(Collected data entries)
(* ===== verification/SyncSpec.v ===== *)
(** * What the sync jobs and the bootstrap import promise

    CreateSyncJob, the order and idempotence of batches, the safety of the
    reconciliation, and the idempotence of importing a run again. *)

From S2P Require Import Prelude GoStd GoTime Json Payloads.
From S2P Require Import Sql Tables RuntimeDB RuntimeSql RuntimeHistory RunStore Bootstrap RunSpec.
#[local] Open Scope string_scope.

Section Sync.
Context `{J : !Jsonb}.

Lemma GetSyncJob_alone id w res w' :
  w_env w = [] → GetSyncJob id w = (res, w') →
  w_db w' = w_db w ∧
  (db_error res ∨
   res = match sync_jobs (w_db w) !! id with Some s => Ok (scanSyncJob id s) | None => Err ErrNotFound end).
Proof.
  intros Hw H. unfold GetSyncJob in H. alone_step Hw H.
  destruct r as [[j|]|e]; simpl in H; unfold fail in H; simplify_eq/=; (split; [done|]).
  - right. by destruct (sync_jobs (w_db w) !! id); simplify_eq/=.
  - right. by destruct (sync_jobs (w_db w) !! id); simplify_eq/=.
  - left. destruct E as [x ->]. by eexists.
Qed.

(** ** CreateSyncJob *)

Section Create.
Context (now : Z) (r1 r2 : list Z) (key : string).
Let id := newID "sync" r1.
Let commandID := newID "cmd" r2.
Let body := create_sync_tx now id commandID key.

(** The job a request with this key gets, if there is one already. *)
Definition sync_in_the_way (d : DB) : option (string * sync_row) :=
  match find_sync_by_key key d with Some x => Some x | None => find_active_sync d end.

Definition bootstrap_payload : json := JObj [("command_id", JStr commandID); ("sync_id", JStr id)].

Definition sync_created (p : json) (d : DB) : DB :=
  set_outbox (<[commandID := new_command now "bootstrap.start" id p]> (outbox d))
    (set_sync_jobs (<[id := new_sync now key]> (sync_jobs d)) d).

Definition create_sync_outcome (d : DB) (res : result rt_error (SyncJob * bool)) (d' : DB) : Prop :=
  match sync_in_the_way d with
  | Some (i, s) => d' = d ∧ (res = Ok (scanSyncJob i s, false) ∨ db_error res)
  | None =>
      (d' = d ∧ db_error res) ∨
      ∃ p, jsonb bootstrap_payload = Some p ∧ sync_jobs d !! id = None ∧ d' = sync_created p d
        ∧ (res = Ok (scanSyncJob id (new_sync now key), true) ∨ db_error res)
  end.

Lemma create_sync_robust : all_or_nothing body.
Proof. left. unfold body, create_sync_tx. robust. Qed.

Lemma create_sync_calm d :
  match sync_in_the_way d with
  | Some (i, s) => reply body d = Ok (Some (scanSyncJob i s)) ∧ committed body d = d
  | None =>
      (db_error (reply body d) ∧ committed body d = d) ∨
      ∃ p, jsonb bootstrap_payload = Some p ∧ sync_jobs d !! id = None ∧ reply body d = Ok None
        ∧ committed body d = sync_created p d
  end.
Proof.
  destruct (body (live d)) as [x t] eqn:H. pose proof H as H0.
  unfold body, create_sync_tx in H. live_step H. cbv beta iota in H. live_step H. unfold sync_in_the_way.
  destruct (find_sync_by_key key d) as [[i s]|]; cbv beta iota in H; [by live_end H H0|].
  live_step H. destruct (find_active_sync d) as [[i s]|]; cbv beta iota in H; [by live_end H H0|].
  cbv zeta in H. live_step H. destruct (insert_sync _ _ d) as [[[] d1]|e] eqn:Ei;
    [|live_end H H0; left; split; [by eexists|done]].
  apply insert_sync_ok in Ei as [Hfree ->]. live_step H.
  destruct (insert_command _ _ _ _ _ _) as [[[] d2]|e] eqn:Ec;
    [|live_end H H0; left; split; [by eexists|done]].
  apply insert_command_ok in Ec as (p&Hp&_&_&->). live_end H H0. right. by exists p.
Qed.

(** C34. CreateSyncJob, whatever round trips fail, with no other client in
    between.  A request whose key is known gets that job, and while a job is
    queued or running any request gets that one: nothing changes.  Otherwise one
    transaction adds the job, queued with no batch committed, together with the
    command that starts it on the Agent, or leaves no trace. *)
Theorem CreateSyncJob_spec w res w' :
  w_env w = [] → CreateSyncJob now r1 r2 key w = (res, w') →
  create_sync_outcome (w_db w) res (w_db w').
Proof.
  intros Hw H. unfold CreateSyncJob in H. cbv zeta in H. rewrite bind_op in H. fold id commandID body in H.
  destruct (run_tx body w) as [rt w1] eqn:Et.
  apply run_tx_alone in Et as (Hw1&Ht); [|done|apply create_sync_robust].
  pose proof (create_sync_calm (w_db w)) as Hc. unfold create_sync_outcome.
  destruct (sync_in_the_way (w_db w)) as [[i s]|].
  - destruct Hc as [Hc Hd]. destruct rt as [a|e].
    + destruct Ht as [Ha Hd']. rewrite Hc in Ha. simplify_eq/=. split; [congruence|by left].
    + simplify_eq/=. destruct Ht as [[[x ->] [?|?]]|[? ?]]; [| |congruence];
        (split; [congruence|right; by eexists]).
  - destruct Hc as [[[x Hx] Hd]|(p&Hp&Hfree&Hc&Hd)].
    + left. destruct rt as [a|e]; [destruct Ht; congruence|]. simplify_eq.
      destruct Ht as [[[y ->] [?|?]]|[? ?]]; (split; [congruence|]);
        [by eexists|by eexists|exists x; congruence].
    + destruct rt as [a|e].
      * destruct Ht as [Ha Hd']. rewrite Hc in Ha. injection Ha as <-. rewrite bind_op in H.
        destruct (GetSyncJob id w1) as [rg w2] eqn:Eg.
        apply GetSyncJob_alone in Eg as (Hd2&Hres); [|done]. right. exists p.
        rewrite Hd', Hd in *. simpl in Hres. rewrite lookup_insert_eq in Hres.
        destruct Hres as [[y ->]| ->]; simplify_eq/=; split_and!; try done; [right; by eexists|by left].
      * simplify_eq. destruct Ht as [[[x ->] [Hd'|Hd']]|[? _]]; [| |congruence].
        -- left. split; [done|by eexists].
        -- right. exists p. split_and!; try done; [congruence|right; by eexists].
Qed.
End Create.

(** ** ApplyBootstrapBatch *)

(** The batch the job committed last. *)
Definition repeats (b : BootstrapBatch) (s : sync_row) : bool :=
  (bb_BatchNo b =? sy_last_batch s)%Z && String.eqb (bb_Checksum b) (coalesce (sy_last_checksum s)).

(** Only this job moved, by one batch. *)
Definition batch_committed (now : Z) (b : BootstrapBatch) (s : sync_row) (d d' : DB) : Prop :=
  ∃ count sessions projects, (0 ≤ count)%Z ∧
    sync_jobs d' = <[bb_SyncID b := advance_sync now b count sessions projects s]> (sync_jobs d).

Section Apply.
Context (now : Z) (b : BootstrapBatch).
Let body := apply_batch_tx now b.

Lemma apply_batch_robust : all_or_nothing body.
Proof.
  left. unfold body, apply_batch_tx, import_batch, reconcile, import_run, import_session, append_session_event.
  robust.
Qed.

Lemma update_sync_frame (id : string) (f : sync_row → sync_row) d x d' s :
  sync_jobs d !! id = Some s → update_sync id f d = Ok (x, d') →
  sync_jobs d' = <[id := f s]> (sync_jobs d).
Proof. intros Hs [(_&?&_)|(s'&_&Hs'&->)]%update_sync_ok; [congruence|]. simpl. congruence. Qed.

Lemma apply_batch_triple d0 :
  triple (λ d, d = d0) body (λ x d,
    match x with
    | Commit _ => ∃ s count n m, sync_jobs d0 !! bb_SyncID b = Some s ∧ repeats b s = false
        ∧ bb_BatchNo b = (sy_last_batch s + 1)%Z ∧ (0 ≤ count)%Z
        ∧ sync_jobs d = <[bb_SyncID b := advance_sync now b count n m s]> (sync_jobs d0)
    | Rollback _ => ∃ s, sync_jobs d0 !! bb_SyncID b = Some s ∧ repeats b s = true
    end).
Proof.
  unfold body, apply_batch_tx.
  eapply (triple_bind _ _ _ (λ job d, d = d0 ∧
    job = (λ s, (sy_last_batch s, coalesce (sy_last_checksum s))) <$> sync_jobs d0 !! bb_SyncID b)).
  { apply triple_stmt. intros d a d' -> Hq. unfold query in Hq. by simplify_eq. }
  intros [[last checksum]|]; [|apply triple_fail].
  destruct (_ && _) eqn:Edup.
  { apply triple_ret. intros d [-> Hj]. destruct (sync_jobs d0 !! bb_SyncID b) as [s|] eqn:Es; [|done].
    exists s. split; [done|]. simpl in Hj. by simplify_eq. }
  destruct (Z.eqb_spec (bb_BatchNo b) (last + 1)) as [Enext|]; cbn [negb]; [|apply triple_fail].
  set (ready d := sync_jobs d = sync_jobs d0 ∧ ∃ s, sync_jobs d0 !! bb_SyncID b = Some s
                    ∧ repeats b s = false ∧ bb_BatchNo b = (sy_last_batch s + 1)%Z).
  assert (∀ A (m : RTx A) φ, tx_guar good_import m → triple (λ d, ready d ∧ φ) m (λ _ d, ready d ∧ φ))
    as Hframe.
  { intros A m φ Hm. split; [apply (Hm empty_db)|]. intros t a t' Ht [[Hs Hsome] Hφ] Hr Ht'.
    destruct (Hm (t_db t)) as [_ Hm'].
    destruct (Hm' t a t' Ht (reflexivity _) Hr Ht') as [_ Hsync]. split; [|done]. split; [congruence|done]. }
  eapply (triple_bind _ _ _ (λ n d, ready d ∧ (0 ≤ n)%Z)).
  { apply triple_returns; [|apply import_batch_count].
    eapply triple_pre, triple_post, (Hframe _ _ True), import_batch_import; [|by intros ?? [? _]].
    intros d [-> Hj]. split; [|done]. split; [done|].
    destruct (sync_jobs d0 !! bb_SyncID b) as [s|]; [|done]. simpl in Hj. injection Hj as -> ->. by exists s. }
  intros count. eapply triple_bind; [apply Hframe, reconcile_import|].
  intros [n m]. cbv beta iota.
  set (post d := ∃ s count n m, sync_jobs d0 !! bb_SyncID b = Some s ∧ repeats b s = false
        ∧ bb_BatchNo b = (sy_last_batch s + 1)%Z ∧ (0 ≤ count)%Z
        ∧ sync_jobs d = <[bb_SyncID b := advance_sync now b count n m s]> (sync_jobs d0)).
  eapply (triple_bind _ _ _ (λ _, post)).
  { apply triple_stmt. intros d a d' [[Hs (s&Hs0&Hrep&Hno)] Hc] Hst.
    exists s, count, n, m. split_and!; try done. rewrite <- Hs. eapply update_sync_frame; [|exact Hst].
    by rewrite Hs. }
  intros _. eapply (triple_bind _ _ _ (λ _, post)); [|intros []; by apply triple_ret].
  destruct (bb_Done b && negb _); [|by apply triple_ret].
  eapply (triple_bind _ _ _ (λ _, post)); [|intros []; by apply triple_ret].
  apply triple_stmt. intros d a d' (s&count'&n'&m'&H1&H2&H3&H4&H5) Hst.
  exists s, count', n', m'. split_and!; try done. rewrite <- H5.
  unfold deliver_bootstrap, update_command in Hst.
  destruct (outbox d !! bb_CommandID b) as [c|]; [|by simplify_eq].
  destruct (String.eqb _ _ && _); [|by simplify_eq].
  destruct (put_command _ _ d) as [[[] d1]|] eqn:Ep; simpl in Hst; simplify_eq.
  by apply put_command_ok in Ep as ->.
Qed.

Lemma apply_batch_errors d fs e t' :
  body (mkTx d true fs) = (Err e, t') →
  (∃ x, e = EDb x) ∨
  match sync_jobs d !! bb_SyncID b with
  | None => e = ErrNotFound
  | Some s => repeats b s = false ∧ bb_BatchNo b ≠ (sy_last_batch s + 1)%Z
              ∧ e = ErrBatchOrder (bb_BatchNo b) (sy_last_batch s)
  end.
Proof.
  unfold body, apply_batch_tx. intros H. rewrite bind_live in H.
  destruct (tx_stmt _ (mkTx d true fs)) as [[job|x] t1] eqn:Eq.
  - assert (job = (λ s, (sy_last_batch s, coalesce (sy_last_checksum s))) <$> sync_jobs d !! bb_SyncID b) as ->.
    { unfold tx_stmt, query in Eq. simpl in Eq. destruct (next fs) as [[| |] fs']; by simplify_eq. }
    destruct (sync_jobs d !! bb_SyncID b) as [s|]; cbn [fmap option_fmap option_map] in H; cbv beta iota in H; [|right; unfold fail in H; by simplify_eq].
    fold (repeats b s) in H. destruct (repeats b s); [by simplify_eq|].
    destruct (Z.eqb_spec (bb_BatchNo b) (sy_last_batch s + 1)); cbn [negb] in H;
      [|right; unfold fail in H; by simplify_eq].
    left. revert H. apply db_only_bind; [unfold import_batch, import_session, import_run, append_session_event; db_only|].
    intros count. apply db_only_bind; [unfold reconcile; db_only|]. intros [n m]. db_only.
  - left. simplify_eq. eapply db_only_stmt, Eq.
Qed.

(** What ApplyBootstrapBatch may answer and do to the jobs. *)
Definition apply_outcome (d : DB) (res : result rt_error SyncJob) (d' : DB) : Prop :=
  match sync_jobs d !! bb_SyncID b with
  | None => d' = d ∧ (res = Err ErrNotFound ∨ db_error res)
  | Some s =>
      if repeats b s then d' = d ∧ (res = Ok (scanSyncJob (bb_SyncID b) s) ∨ db_error res)
      else if (bb_BatchNo b =? sy_last_batch s + 1)%Z then
        (d' = d ∧ db_error res) ∨
        (batch_committed now b s d d' ∧
         (db_error res ∨ ∃ s', sync_jobs d' !! bb_SyncID b = Some s' ∧ res = Ok (scanSyncJob (bb_SyncID b) s')))
      else d' = d ∧ (res = Err (ErrBatchOrder (bb_BatchNo b) (sy_last_batch s)) ∨ db_error res)
  end.

(** C28. ApplyBootstrapBatch, whatever round trips fail, with no other client in
    between.  A batch of an unknown job is refused; the batch committed last,
    sent again, changes nothing and is answered with the job; a batch out of
    order is refused and changes nothing; the next batch is committed as one
    transaction that moves its job, and no other, by exactly one batch with its
    checksum, or leaves no trace.  So however often the Agent repeats a batch it
    is imported once, and the batches in order. *)
Theorem ApplyBootstrapBatch_spec w res w' :
  w_env w = [] → ApplyBootstrapBatch now b w = (res, w') → apply_outcome (w_db w) res (w_db w').
Proof.
  intros Hw H. unfold ApplyBootstrapBatch in H. rewrite bind_op in H. fold body in H.
  assert (interfere w = w) as Hi by (unfold interfere; by rewrite Hw).
  destruct (run_tx_triple _ body _ w apply_batch_robust (apply_batch_triple (w_db w)))
    as [Hdb Hok]; [by rewrite Hi|]. rewrite Hi in Hdb, Hok.
  destruct (run_tx_all_or_nothing body w apply_batch_robust) as (_&_&_&Henv). rewrite Hi, Hw in Henv.
  pose proof (run_tx_err body w) as Herr. rewrite Hi in Herr.
  destruct (run_tx body w) as [[[]|e] w1] eqn:Et; simpl in *; unfold apply_outcome.
  - apply GetSyncJob_alone in H as [Hd' Hres]; [|done]. rewrite Hd'.
    destruct (Hok () eq_refl) as [(s&count&n&m&Hs&Hrep&Hno&Hc&Hsync)|[Hd [_ (s&Hs&Hrep)]]].
    + rewrite Hs, Hrep, Hno, Z.eqb_refl. right. split; [by exists count, n, m|].
      rewrite Hsync, lookup_insert_eq in Hres |- *. destruct Hres as [?|?]; [by left|right; eauto].
    + rewrite Hs, Hrep. rewrite Hd in *. rewrite Hs in Hres. split; [done|]. tauto.
  - simplify_eq. destruct (Herr e w' eq_refl) as [[x ->]|[Hd (fs&t'&Hb)]].
    + destruct Hdb as [->|[[] (s&count&n&m&Hs&Hrep&Hno&Hc&Hsync)]].
      * destruct (sync_jobs (w_db w) !! bb_SyncID b) as [s|]; [|split; [done|right; by eexists]].
        destruct (repeats b s); [split; [done|right; by eexists]|].
        destruct (_ =? _)%Z; [left; split; [done|by eexists]|split; [done|right; by eexists]].
      * rewrite Hs, Hrep, Hno, Z.eqb_refl. right. split; [by exists count, n, m|left; by eexists].
    + rewrite Hd. destruct (apply_batch_errors _ _ _ _ Hb) as [[x ->]|He].
      * destruct (sync_jobs (w_db w) !! bb_SyncID b) as [s|]; [|split; [done|right; by eexists]].
        destruct (repeats b s); [split; [done|right; by eexists]|].
        destruct (_ =? _)%Z; [left; split; [done|by eexists]|split; [done|right; by eexists]].
      * destruct (sync_jobs (w_db w) !! bb_SyncID b) as [s|]; [|subst; split; [done|by left]].
        destruct He as (->&Hno&->). rewrite (proj2 (Z.eqb_neq _ _) Hno). split; [done|by left].
Qed.
End Apply.
End Sync.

**Activity**
Look above for the line containing "as [Hdb Hok];" and the line containing "as [->|[[] (s&count&n&m&Hs&Hrep&Hno&Hc&Hsync)]].". Transcribe both, with the lines between them, exactly.

**Completed exercise**
    as [Hdb Hok]; [by rewrite Hi|]. rewrite Hi in Hdb, Hok.
  destruct (run_tx_all_or_nothing body w apply_batch_robust) as (_&_&_&Henv). rewrite Hi, Hw in Henv.
  pose proof (run_tx_err body w) as Herr. rewrite Hi in Herr.
  destruct (run_tx body w) as [[[]|e] w1] eqn:Et; simpl in *; unfold apply_outcome.
  - apply GetSyncJob_alone in H as [Hd' Hres]; [|done]. rewrite Hd'.
    destruct (Hok () eq_refl) as [(s&count&n&m&Hs&Hrep&Hno&Hc&Hsync)|[Hd [_ (s&Hs&Hrep)]]].
    + rewrite Hs, Hrep, Hno, Z.eqb_refl. right. split; [by exists count, n, m|].
      rewrite Hsync, lookup_insert_eq in Hres |- *. destruct Hres as [?|?]; [by left|right; eauto].
    + rewrite Hs, Hrep. rewrite Hd in *. rewrite Hs in Hres. split; [done|]. tauto.
  - simplify_eq. destruct (Herr e w' eq_refl) as [[x ->]|[Hd (fs&t'&Hb)]].
    + destruct Hdb as [->|[[] (s&count&n&m&Hs&Hrep&Hno&Hc&Hsync)]].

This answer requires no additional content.